Definition recent_item (base_url : string) (r : UrlRow) : RecentItem :=
  mkRecentItem (short_code r) (base_url ++ "/" ++ short_code r)
    (original_url r) (clicks r) (created_at r).

Definition get_recent_urls (request : Request) : M Response :=
  try_except
    (get_db_connection ;;
     try_finally
       (rows <- select_recent ;;
        let base_url := Str.rstrip (Ascii.eqb "/") (url_root request) in
        ret (mkResponse (JsonRecent (map (recent_item base_url) rows)) 200))
       close)
    (fun e => ret (error_response ("Server error: " ++ str_exn e) 500)).

(** ** [clear_all_data] *)

Definition clear_all_data : M Response :=
  try_except
    (with_lock
       (get_db_connection ;;
        try_finally
          (delete_urls ;;
           delete_daily ;;
           commit ;;
           ret (mkResponse (JsonMessage "All data cleared successfully") 200))
          close))
    (fun e => ret (error_response ("Server error: " ++ str_exn e) 500)).

(** ** [redirect_to_url] *)

Definition redirect_to_url (env : Env) (short_code : string) : M Response :=
  try_except
    (if negb (Re.match_code short_code) then
       ret (mkResponse (Text "Invalid short code format") 400)
     else
       with_lock
         (get_db_connection ;;
          try_finally
            (url_record <- select_url short_code ;;
             match url_record with
             | None => ret (mkResponse NotFoundPage 404)
             | Some r =>
                 update_clicks short_code ;;
                 commit ;;
                 update_daily_stats env 0 1 ;;
                 ret (mkResponse (Redirect (original_url r)) 302)
             end)
            close))
    (fun e => ret (mkResponse (Text ("Server error: " ++ str_exn e)) 500)).

(** ** The lock among several threads

    The handlers above are followed one at a time. This is the lock
    discipline of the same code with any number of request threads
    interleaved: each thread has the list of what it still has to do, where
    only the operations on [lock] are told apart, and [lock] has at most one
    owner. [with lock:] is an [Acquire], the body, and a [Release]. *)

Module Threads.

Inductive Op :=
| Acquire
| Release
| Statement.

Definition Program : Type := list Op.

Record Pool := mkPool {
  owner : option nat;
  programs : list Program }.

Fixpoint set_nth (i : nat) (p : Program) (ps : list Program) : list Program :=
  match ps, i with
  | [], _ => []
  | _ :: ps', O => p :: ps'
  | q :: ps', S i' => q :: set_nth i' p ps'
  end.

(** One thread does its next operation. [Acquire] needs a free lock;
    [Release] is done by the owner, at the end of its [with] block. *)
Inductive step : Pool -> Pool -> Prop :=
| step_acquire (i : nat) (rest : Program) (ps : list Program) :
    nth_error ps i = Some (Acquire :: rest) ->
    step (mkPool None ps) (mkPool (Some i) (set_nth i rest ps))
| step_release (i : nat) (rest : Program) (ps : list Program) :
    nth_error ps i = Some (Release :: rest) ->
    step (mkPool (Some i) ps) (mkPool None (set_nth i rest ps))
| step_statement (i : nat) (rest : Program) (o : option nat) (ps : list Program) :
    nth_error ps i = Some (Statement :: rest) ->
    step (mkPool o ps) (mkPool o (set_nth i rest ps)).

◆ ◆ ◆ ◆ ◆ ◆ ◆

About this task: Only the line containing "step_release (i : nat)" and the lines after it, up to and including the last line of the data, should appear in the answer, exactly as written.

Expected answer:
| step_release (i : nat) (rest : Program) (ps : list Program) :
    nth_error ps i = Some (Release :: rest) ->
    step (mkPool (Some i) ps) (mkPool None (set_nth i rest ps))
| step_statement (i : nat) (rest : Program) (o : option nat) (ps : list Program) :
    nth_error ps i = Some (Statement :: rest) ->
    step (mkPool o ps) (mkPool o (set_nth i rest ps)).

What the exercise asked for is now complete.